[Work order]
How does the data below read from its first line through the line containing "[/process/pending]), embedded in"? Print those lines exactly.

[Extracted material]
(** * render_server: webhook ingestion, keyword matching and dispatch

    A shallow embedding of the two servers of the repository:

    - the render server (the file with [/webhook/process] and
      [/process/pending]), embedded in [Module Render];
    - the automation processor ([src/server.js], with [/process-webhook]),
      embedded in [Module Processor].

    Asynchronous handlers are sequential between their awaits, so each one
    is a function in a state-and-exception monad over a [World]: the
    MongoDB collections, the clock, the outside network and two logs of
    what the handler did (dispatcher invocations, outbound HTTP requests).

    Modelling scope:
    - the store is connected and its operations do not fail;
    - [console.log] / [console.error] output is not part of the world;
    - strings are [string]s of 8-bit characters and [toLowerCase] folds
      the letters A-Z only, which is [String.prototype.toLowerCase] on
      ASCII strings; statements that rest on how a text is lowercased
      are restricted to ASCII texts;
    - [Date.now()] reads the field [w_now], which a handler does not advance;
    - incoming JSON is typed by the shape the platform sends, every optional
      property being an [option]; [undefined] and [null] are both [None]. *)

From Stdlib Require Import String Ascii List ZArith Bool Lia Sorted Permutation PeanoNat.
From Stdlib Require Import DecimalString.
Import ListNotations.

Local Open Scope list_scope.
Local Open Scope bool_scope.

(* ================================================================== *)
(** ** JavaScript string and truthiness primitives *)

Module Js.

(** One character of [String.prototype.toLowerCase] on the ASCII range:
    characters from 128 on are left as they are. *)
Definition lowerChar (c : ascii) : ascii :=
  let n := nat_of_ascii c in
  if (65 <=? n)%nat && (n <=? 90)%nat then ascii_of_nat (n + 32) else c.

Fixpoint toLowerCase (s : string) : string :=
  match s with
  | EmptyString => EmptyString
  | String c s' => String (lowerChar c) (toLowerCase s')
  end.

(** [s.startsWith(p)] *)
Fixpoint startsWith (s p : string) : bool :=
  match p, s with
  | EmptyString, _ => true
  | String _ _, EmptyString => false
  | String a p', String b s' => Ascii.eqb a b && startsWith s' p'
  end.

(** [s.includes(sub)] *)
Fixpoint includes (s sub : string) : bool :=
  if startsWith s sub then true
  else match s with
       | EmptyString => false
       | String _ s' => includes s' sub
       end.

(** [s.substring(n)] *)
Fixpoint substringFrom (n : nat) (s : string) : string :=
  match n, s with
  | O, _ => s
  | S n', String _ s' => substringFrom n' s'
  | S _, EmptyString => EmptyString
  end.

(** Truthiness of an optional string: [undefined], [null] and the empty
    string are falsy. *)
Definition truthy (o : option string) : bool :=
  match o with
  | Some s => negb (String.eqb s EmptyString)
  | None => false
  end.

(** [a || b] on optional strings. *)
Definition orElse (a b : option string) : option string :=
  if truthy a then a else b.

(** [a || d] where [d] is a string. *)
Definition orDefault (a : option string) (d : string) : string :=
  match a with
  | Some s => if String.eqb s EmptyString then d else s
  | None => d
  end.

(** [a || d] on optional numbers: [0] is falsy. *)
Definition numOr (a : option Z) (d : Z) : Z :=
  match a with
  | Some z => if Z.eqb z 0 then d else z
  | None => d
  end.

(** A value interpolated in a template literal. *)
Definition show (o : option string) : string :=
  match o with
  | Some s => s
  | None => "undefined"%string
  end.

Definition showZ (z : Z) : string := NilZero.string_of_int (Z.to_int z).

(** [===] on optional strings. *)
Definition optEq (a b : option string) : bool :=
  match a, b with
  | Some x, Some y => String.eqb x y
  | None, None => true
  | _, _ => false
  end.

Definition isSome {A : Type} (o : option A) : bool :=
  match o with Some _ => true | None => false end.

End Js.

(* ================================================================== *)
(** ** Data model *)

Definition ObjectId := nat.
Definition Time := Z.

(** A stored document: the store-assigned [_id] and the fields. *)
Record Doc (A : Type) : Type := mkDoc { _id : ObjectId; fields : A }.
Arguments mkDoc {A} _ _.
Arguments _id {A} _.
Arguments fields {A} _.

Record Account : Type := mkAccount {
  acc_instagramId : option string;
  acc_accessToken : option string
}.

Record Automation : Type := mkAutomation {
  auto_instagramId : option string;
  auto_type : string;
  auto_isActive : bool;
  auto_name : string;
  auto_triggerKeywords : option (list string);
  auto_replyMessage : string
}.

Record MessageData : Type := mkMessageData {
  msg_instagramId : option string;
  msg_messageId : string;
  msg_senderId : option string;
  msg_recipientId : option string;
  msg_timestamp : Time;
  msg_text : string;
  msg_attachments : list string;
  msg_isEcho : bool;
  msg_createdAt : Time;
  msg_processed : bool
}.

(** [cmt_automationId], [cmt_replyId] and [cmt_repliedAt] are absent until
    an automation fires.  Documents are schemaless: [cmt_error] stands for
    an [error] property, which no handler writes on a comment. *)
Record CommentData : Type := mkCommentData {
  cmt_instagramId : option string;
  cmt_commentId : string;
  cmt_mediaId : option string;
  cmt_parentId : option string;
  cmt_userId : option string;
  cmt_username : option string;
  cmt_text : string;
  cmt_timestamp : Time;
  cmt_createdAt : Time;
  cmt_isProcessed : bool;
  cmt_automationId : option ObjectId;
  cmt_replyId : option string;
  cmt_repliedAt : option Time;
  cmt_error : option string
}.

Record AutomationLog : Type := mkAutomationLog {
  alog_automationId : ObjectId;
  alog_automationName : string;
  alog_instagramId : option string;
  alog_triggeredBy : option string;
  alog_triggerText : string;
  alog_replyMessage : string;
  alog_triggerType : string;
  alog_timestamp : Time
}.

(** *** Webhook payloads *)

Record Party : Type := mkParty {
  p_id : option string;
  p_username : option string
}.

Record MessagePayload : Type := mkMessagePayload {
  mp_mid : option string;
  mp_text : option string;
  mp_is_echo : option bool;
  mp_attachments : option (list string)
}.

Record MessagingItem : Type := mkMessagingItem {
  mi_message : option MessagePayload;
  mi_sender : option Party;
  mi_recipient : option Party;
  mi_timestamp : option Time
}.

Record CommentValue : Type := mkCommentValue {
  cv_id : option string;
  cv_comment_id : option string;
  cv_media : option Party;
  cv_parent_id : option string;
  cv_from : option Party;
  cv_text : option string;
  cv_created_time : option Time;
  cv_timestamp : option Time
}.

Record Change : Type := mkChange {
  ch_field : option string;
  ch_value : option CommentValue
}.

Record Entry : Type := mkEntry {
  en_id : option string;
  en_messaging : option (list MessagingItem);
  en_changes : option (list Change);
  en_field : option string;
  en_value : option CommentValue
}.

(** The [entry] property of an envelope: falsy, an array, or a truthy value
    that [for ... of] cannot iterate (a number, [true], a plain object). *)
Inductive Entries : Type :=
| EntriesAbsent
| EntriesArray (l : list Entry)
| EntriesNotIterable.

Record Envelope : Type := mkEnvelope {
  env_object : option string;
  env_entry : Entries
}.

(** A raw event of the [webhook_events] collection. *)
Record WebhookEvent : Type := mkWebhookEvent {
  we_data : option Envelope;
  we_processed : bool;
  we_createdAt : Time;
  we_processedAt : option Time;
  we_error : option string
}.
Lemma validation_comes_first_witness :
  let r := Media.mergeVideosWithMusic "/srv" (Sample.probe_as Sample.hd1080)
             More.ffmpeg_fail_second [Sample.clipA; Sample.clipB] Sample.song
             Sample.disk in
  let ev := Run (Media.processCommand (path Sample.clipA)
                   "/srv/temp/processed_0.mp4") in
  ev ∈ events_since Sample.disk r.2 ∧
  map (λ f, Probe (path f)) [Sample.clipA; Sample.clipB; Sample.song]
    `prefix_of` events_since Sample.disk r.2.
Proof.
  intros r ev.
  assert (Hev : ev ∈ events_since Sample.disk r.2) by in_list.
  split; [exact Hev|].
  exact (validation_comes_first "/srv" (Sample.probe_as Sample.hd1080)
           More.ffmpeg_fail_second [Sample.clipA; Sample.clipB] Sample.song
           Sample.disk ev Hev (λ file H, eq_ind ev
             (λ e, match e with Run _ => True | _ => False end) I _ H)).
Defined.

Lemma merge_touches_only_artifacts_witness :
  (path Sample.clipA ∉ artifacts "/srv" 2) ∧
  files (Media.mergeVideosWithMusic "/srv" (Sample.probe_as Sample.hd1080)
           Sample.ffmpeg_ok [Sample.clipA; Sample.clipB] Sample.song
           Sample.disk).2 !! path Sample.clipA
  = Some (Blob "beach").
Proof.
  assert (H : path Sample.clipA ∉ artifacts "/srv" 2) by not_in_list.
  split; [exact H|].
  exact (merge_touches_only_artifacts "/srv" (Sample.probe_as Sample.hd1080)
           Sample.ffmpeg_ok [Sample.clipA; Sample.clipB] Sample.song
           Sample.disk (path Sample.clipA) H).
Defined.

Lemma normalization_fail_fast_witness :
  let probe := Sample.probe_as Sample.hd1080 in
  let clips := [Sample.clipA; Sample.clipB] in
  let w1 := after_probes [Sample.clipA; Sample.clipB; Sample.song] Sample.disk in
  let r := Media.processVideos "/srv" More.ffmpeg_fail_second clips 0 [] w1 in
  r.1 = Rejected "ffmpeg exited with code 1" ∧
  Media.mergeVideosWithMusic "/srv" probe More.ffmpeg_fail_second clips
    Sample.song Sample.disk
  = (Rejected "Video merge failed: ffmpeg exited with code 1", r.2).
Proof.
  intros probe clips w1 r.
  assert (Hv : (Media.validateVideos probe clips;;
                Media.validateMusic probe Sample.song) Sample.disk
               = (Resolved tt, w1)) by (vm_compute; reflexivity).
  assert (Hn : r = (Rejected "ffmpeg exited with code 1", r.2))
    by (vm_compute; reflexivity).
  split; [by rewrite Hn|].
  exact (proj2 (normalization_fail_fast "/srv" probe More.ffmpeg_fail_second
                  clips Sample.song Sample.disk w1 _ r.2 Hv Hn)).
Defined.

Lemma successful_merge_files_witness :
  let r := Media.mergeVideosWithMusic "/srv" (Sample.probe_as Sample.hd1080)
             Sample.ffmpeg_ok [Sample.clipA] Sample.song Sample.disk in
  r.1 = Resolved "/srv/outputs/merged.mp4" ∧
  files r.2 !! "/srv/temp/processed_0.mp4" = None ∧
  files r.2 !! path Sample.song = Some (Blob "tune").
Proof.
  intros r.
  assert (H : r = (Resolved "/srv/outputs/merged.mp4", r.2))
    by (vm_compute; reflexivity).
  destruct (successful_merge_files "/srv" (Sample.probe_as Sample.hd1080)
              Sample.ffmpeg_ok [Sample.clipA] Sample.song Sample.disk _ r.2 H)
    as [_ Hfiles].
  split; [by rewrite H|]. split.
  - rewrite Hfiles. reflexivity.
  - rewrite Hfiles. reflexivity.
Defined.

Lemma handler_checks_witness :
  Server.mergeRoute "/srv" (Sample.probe_as Sample.hd1080) Sample.ffmpeg_ok
    More.upload_no_music Sample.disk
  = (Resolved (Server.Json 400 "No music file uploaded" None), Sample.disk).
Proof.
  destruct (Server.upload_fields Server.mergeFields More.upload_no_music)
    as [err|reqFiles] eqn:Hup; [discriminate Hup|].
  exact (proj2 (handler_checks "/srv" (Sample.probe_as Sample.hd1080)
                  Sample.ffmpeg_ok [("videos", Sample.clipA)] reqFiles
                  Sample.disk Hup)).
Defined.


Lemma download_removes_uploads_witness :
  let r := Server.mergeRoute "/srv" (Sample.probe_as Sample.hd1080)
             Sample.ffmpeg_ok Sample.upload Sample.disk in
  r.1 = Resolved (Server.Download "/srv/outputs/merged.mp4" "merged.mp4") ∧
  files r.2 !! path Sample.clipA = None ∧
  files r.2 !! path Sample.song = None.
Proof.
  intros r.
  assert (H : r = (Resolved (Server.Download "/srv/outputs/merged.mp4"
                               "merged.mp4"), r.2))
    by (vm_compute; reflexivity).
  destruct (download_removes_uploads "/srv" (Sample.probe_as Sample.hd1080)
              Sample.ffmpeg_ok _ Sample.disk _ _ r.2 H) as [Hup _].
  split; [by rewrite H|]. split.
  - apply (Hup ("videos", Sample.clipA)). in_list.
  - apply (Hup ("music", Sample.song)). in_list.
Defined.

Lemma filename_injective_witness :
  Storage.filename (λ _, ".mp4") 1700000000000 42 "beach.mp4"
    = "1700000000000-42.mp4" ∧
  (1700000000000 = 1700000000000 ∧ 42 = 42)%N.
Proof.
  split; [vm_compute; reflexivity|].
  exact (filename_injective (λ _, ".mp4") 1700000000000 42 "beach.mp4"
           1700000000000 42 "city.mp4" eq_refl eq_refl).
Defined.

Lemma drop_adds_in_order_witness :
  let st := App.onDrop nat 0 Nat.add More.duration_of More.thumbnail_of
              More.url_of More.dropped More.fresh in
  map (App.name ∘ App.file nat) (App.videos nat st) = ["beach.mp4"; "city.webm"] ∧
  App.name <$> (App.music_file nat <$> App.music nat st) = Some "tune.mp3".
Proof.
  intros st.
  destruct (drop_adds_in_order nat 0 Nat.add More.duration_of
              More.thumbnail_of More.url_of More.dropped More.fresh)
    as [Hv Hm].
  { intros f Hf _. apply list_elem_of_In in Hf. simpl in Hf.
    repeat (destruct Hf as [<-|Hf]; [split; by eexists|]). destruct Hf. }
  split.
  - rewrite <- (map_map (App.file nat) App.name). fold st in Hv.
    rewrite Hv. reflexivity.
  - fold st in Hm. rewrite Hm. reflexivity.
Defined.

Lemma drop_blocked_by_one_witness :
  let st := App.onDrop nat 0 Nat.add More.duration_of More.thumbnail_of
              More.url_of (More.dropped ++ [More.broken]) More.fresh in
  App.videos nat st = [] ∧ App.music nat st = None ∧ App.error nat st = "".
Proof.
  intros st.
  assert (H : st = App.setError nat "" More.fresh).
  { apply (drop_blocked_by_one nat 0 Nat.add More.duration_of
             More.thumbnail_of More.url_of _ More.fresh More.broken).
    - in_list.
    - reflexivity.
    - left. reflexivity. }
  by rewrite H.
Defined.

Lemma empty_clip_list_reaches_concat_witness :
  ∃ o w' rest,
    Media.mergeVideosWithMusic "/srv" (Sample.probe_as Sample.hd1080)
      Sample.ffmpeg_ok [] Sample.song Sample.disk = (o, w') ∧
    trace w' = trace Sample.disk
               ++ [Probe (path Sample.song);
                   WriteFile (Media.listPath "/srv") "";
                   Run (Media.concatCommand "/srv")]
               ++ rest.
Proof.
  exact (empty_clip_list_reaches_concat "/srv" (Sample.probe_as Sample.hd1080)
           Sample.ffmpeg_ok Sample.song Sample.disk
           (log (Probe (path Sample.song)) Sample.disk) eq_refl).
Defined.

Lemma normalized_intermediates_witness :
  let r := Media.processVideos "/srv" Sample.ffmpeg_ok
             [Sample.clipA; Sample.clipB] 0 [] Sample.disk in
  files r.2 !! "/srv/temp/processed_1.mp4"
  = Some (Product (Media.processCommand (path Sample.clipB)
                     "/srv/temp/processed_1.mp4")).
Proof.
  intros r.
  assert (H : r = (Resolved ["/srv/temp/processed_0.mp4";
                             "/srv/temp/processed_1.mp4"], r.2))
    by (vm_compute; reflexivity).
  exact (proj2 (normalized_intermediates "/srv" Sample.ffmpeg_ok
                  [Sample.clipA; Sample.clipB] Sample.disk _ r.2 1
                  Sample.clipB H eq_refl)).
Defined.
Lemma setUserName_step calls p :
  setUserName user (S calls) p =
    if truthy (user (prompted p))
    then Some (tt, greeted (user (prompted p)) (asked user p))
    else match setUserName user calls (asked user p) with
         | Some (_, p') => Some (tt, greeted (user (prompted p)) p')
         | None => None
         end.
Proof.
  cbn [setUserName]. unfold mbind at 1 2, js_bind at 1 2.
  unfold prompt, record; cbn. fold (asked user p).
  destruct (truthy (user (prompted p))); cbn.
  - apply store_and_greet.
  - destruct (setUserName user calls (asked user p)) as [[[] p']|]; [|done].
    apply store_and_greet.
Qed.

Lemma setUserName_more_calls calls calls' p r :
  setUserName user calls p = Some r → calls ≤ calls' →
  setUserName user calls' p = Some r.
Proof.
  revert calls' p r.
  induction calls as [|calls IH]; intros calls' p r Hrun Hle; [done|].
  destruct calls' as [|calls']; [lia|].
  rewrite setUserName_step in *.
  destruct (truthy (user (prompted p))); [done|].
  destruct (setUserName user calls (asked user p)) as [[[] q]|] eqn:Hin; [|done].
  by rewrite (IH calls' _ _ Hin) by lia.
Qed.

(** The budgeted function and the relation describe the same runs. *)
Lemma setUserName_SetUserName calls p p' :
  setUserName user calls p = Some (tt, p') → SetUserName user p p'.
Proof.
  revert p p'. induction calls as [|calls IH]; intros p p' Hrun; [done|].
  rewrite setUserName_step in Hrun.
  destruct (truthy (user (prompted p))) eqn:Hans.
  - injection Hrun as <-. by constructor.
  - destruct (setUserName user calls (asked user p)) as [[[] q]|] eqn:Hin; [|done].
    injection Hrun as <-. constructor; auto.
Qed.

Lemma SetUserName_setUserName p p' :
  SetUserName user p p' → ∃ calls, setUserName user calls p = Some (tt, p').
Proof.
  induction 1 as [p Hans|p p' Hans _ [calls IH]].
  - exists 1. rewrite setUserName_step. by rewrite Hans.
  - exists (S calls). rewrite setUserName_step. by rewrite Hans, IH.
Qed.

Lemma first_accepted_asked p k :
  first_accepted user (prompted p) (S k) →
  truthy (user (prompted p)) = false ∧
  first_accepted user (prompted (asked user p)) k.
Proof.
  intros [Hk Hbefore]. split.
  - specialize (Hbefore 0). rewrite Nat.add_0_r in Hbefore. apply Hbefore. lia.
  - cbn. split.
    + by rewrite Nat.add_succ_comm.
    + intros i Hi. rewrite Nat.add_succ_comm. apply Hbefore. lia.
Qed.

(** With the first accepted answer [k] prompts ahead, a budget of more
    than [k] calls is enough and one of [k] or less is not, and the run
    makes [k + 1] prompts. *)
Lemma setUserName_first_accepted k : ∀ p,
  first_accepted user (prompted p) k →
  ∃ p', (∀ calls, k < calls → setUserName user calls p = Some (tt, p')) ∧
        (∀ calls, calls ≤ k → setUserName user calls p = None) ∧
        prompted p' = prompted p + (k + 1).
Proof.
  induction k as [|k IH]; intros p Hk.
  - destruct Hk as [Hk _]. rewrite Nat.add_0_r in Hk.
    exists (greeted (user (prompted p)) (asked user p)). split_and!.
    + intros [|calls] ?; [lia|]. rewrite setUserName_step. by rewrite Hk.
    + intros calls ?. by replace calls with 0 by lia.
    + cbn. lia.
  - apply first_accepted_asked in Hk as [Hans Hk].
    destruct (IH _ Hk) as (q & Hrun & Hshort & Hq).
    exists (greeted (user (prompted p)) q). split_and!.
    + intros [|calls] ?; [lia|]. rewrite setUserName_step, Hans.
      by rewrite Hrun by lia.
    + intros [|calls] ?; [done|]. rewrite setUserName_step, Hans.
      by rewrite Hshort by lia.
    + cbn in *. lia.
Qed.

(** With no accepted answer ahead, no budget is enough. *)
Lemma setUserName_never_accepted calls : ∀ p,
  never_accepted user (prompted p) → setUserName user calls p = None.
Proof.
  induction calls as [|calls IH]; intros p Hnever; [done|].
  rewrite setUserName_step.
  pose proof (Hnever 0) as Hans. rewrite Nat.add_0_r in Hans. rewrite Hans.
  rewrite IH; [done|].
  intros i. specialize (Hnever (S i)).
  by rewrite Nat.add_succ_r in Hnever.
Qed.

(** The page a returning call leaves: the statements after the [if] of
    the outermost invocation run last, with the first answer. *)
Lemma SetUserName_leaves p p' :
  SetUserName user p p' →
  localStorage p' !! "name" = Some (to_string (user (prompted p))) ∧
  myHeading p' = greeting (user (prompted p)) ∧
  myImage p' = myImage p.
Proof.
  induction 1 as [p Hans|p p' Hans _ (_ & _ & IH)]; cbn.
  - by rewrite lookup_insert_eq.
  - by rewrite lookup_insert_eq.
Qed.

Lemma first_accepted_retry p k :
  truthy (user (prompted p)) = false →
  first_accepted user (prompted (asked user p)) k →
  first_accepted user (prompted p) (S k).
Proof.
  cbn. intros Hans [Hk Hbefore]. split.
  - by rewrite <- Nat.add_succ_comm.
  - intros [|i] Hi.
    + by rewrite Nat.add_0_r.
    + rewrite <- Nat.add_succ_comm. apply Hbefore. lia.
Qed.

Lemma asks_S from n :
  asks user from (S n) =
    Prompt "Please enter your name." (user from) :: asks user (S from) n.
Proof. done. Qed.

Lemma writes_back_S from n :
  writes_back user from (S n) =
    writes_back user (S from) n ++ writes_of user from.
Proof.
  unfold writes_back. cbn [seq]. rewrite reverse_cons, bind_app. cbn.
  by rewrite ?app_nil_r.
Qed.

(** The trace of a returning call: all the prompts first, then the two
    writes of every invocation, the last invocation's first. *)
Lemma SetUserName_trace p p' :
  SetUserName user p p' →
  ∃ k, first_accepted user (prompted p) k ∧
       prompted p' = prompted p + S k ∧
       trace p' = trace p ++ asks user (prompted p) (S k)
                          ++ writes_back user (prompted p) (S k).
Proof.
  induction 1 as [p Hans|p p' Hans _ (k & Hk & Hn & Htr)].
  - exists 0. split_and!.
    + split; [by rewrite Nat.add_0_r|lia].
    + cbn. lia.
    + cbn. by rewrite <- app_assoc.
  - exists (S k). split_and!.
    + by apply first_accepted_retry.
    + cbn in *. lia.
    + cbn [trace greeted]. rewrite Htr. cbn [trace asked prompted].
      rewrite (asks_S _ (S k)), (writes_back_S _ (S k)).
      rewrite <- !app_assoc. done.
Qed.

Lemma count_asks from n :
  count is_prompt (asks user from n) = n ∧
  count (is_store_write "name") (asks user from n) = 0 ∧
  count is_heading_write (asks user from n) = 0.
Proof.
  revert from. induction n as [|n IH]; intros from; [done|].
  rewrite asks_S. destruct (IH (S from)) as (IH1 & IH2 & IH3).
  unfold count in *. cbn. by rewrite IH1, IH2, IH3.
Qed.

Lemma count_writes_back from n :
  count is_prompt (writes_back user from n) = 0 ∧
  count (is_store_write "name") (writes_back user from n) = n ∧
  count is_heading_write (writes_back user from n) = n.
Proof.
  revert from. induction n as [|n IH]; intros from; [done|].
  rewrite writes_back_S, !count_app.
  destruct (IH (S from)) as (-> & -> & ->).
  unfold count. cbn. rewrite bool_decide_eq_true_2 by done.
  cbn. split_and!; lia.
Qed.

Lemma length_writes_back from n : length (writes_back user from n) = 2 * n.
Proof.
  revert from. induction n as [|n IH]; intros from; [done|].
  rewrite writes_back_S, length_app, IH. cbn. lia.
Qed.

(** The [i]-th pair of writes is that of invocation [n - 1 - i]: the
    deepest invocation writes first, the one entered first writes last. *)
Lemma writes_back_lookup from n i :
  i < n →
  writes_back user from n !! (2 * i) =
    Some (SetItem "name" (to_string (user (from + (n - 1 - i))))) ∧
  writes_back user from n !! (2 * i + 1) =
    Some (SetTextContent (greeting (user (from + (n - 1 - i))))).
Proof.
  revert from. induction n as [|n IH]; intros from Hi; [lia|].
  rewrite writes_back_S.
  destruct (decide (i = n)) as [->|Hne].
  - rewrite !lookup_app_r by (rewrite length_writes_back; lia).
    rewrite length_writes_back.
    replace (2 * n - 2 * n) with 0 by lia.
    replace (2 * n + 1 - 2 * n) with 1 by lia.
    replace (from + (S n - 1 - n)) with from by lia. done.
  - rewrite !lookup_app_l by (rewrite length_writes_back; lia).
    replace (from + (S n - 1 - i)) with (S from + (n - 1 - i)) by lia.
    apply IH. lia.
Qed.

(** What the page-load statements do on each side of their [if]. *)
Lemma page_load_unset calls p :
  truthy (of_lookup (localStorage p !! "name")) = false →
  page_load user calls p = setUserName user calls (record (GetItem "name") p).
Proof.
  intros Hunset. unfold page_load, mbind, js_bind, getItem. by rewrite Hunset.
Qed.

Lemma page_load_set calls p :
  truthy (of_lookup (localStorage p !! "name")) = true →
  page_load user calls p =
    Some (tt, Page (myImage p)
                   (greeting (of_lookup (localStorage p !! "name")))
                   (localStorage p) (prompted p)
                   (trace p ++ [GetItem "name"; GetItem "name";
                      SetTextContent
                        (greeting (of_lookup (localStorage p !! "name")))])).
Proof.
  intros Hset.
  unfold page_load, mbind, js_bind, getItem, set_textContent, record; cbn.
  rewrite Hset; cbn. by rewrite <- !app_assoc.
Qed.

[Task result]
(** * render_server: webhook ingestion, keyword matching and dispatch

    A shallow embedding of the two servers of the repository:

    - the render server (the file with [/webhook/process] and
      [/process/pending]), embedded in [Module Render];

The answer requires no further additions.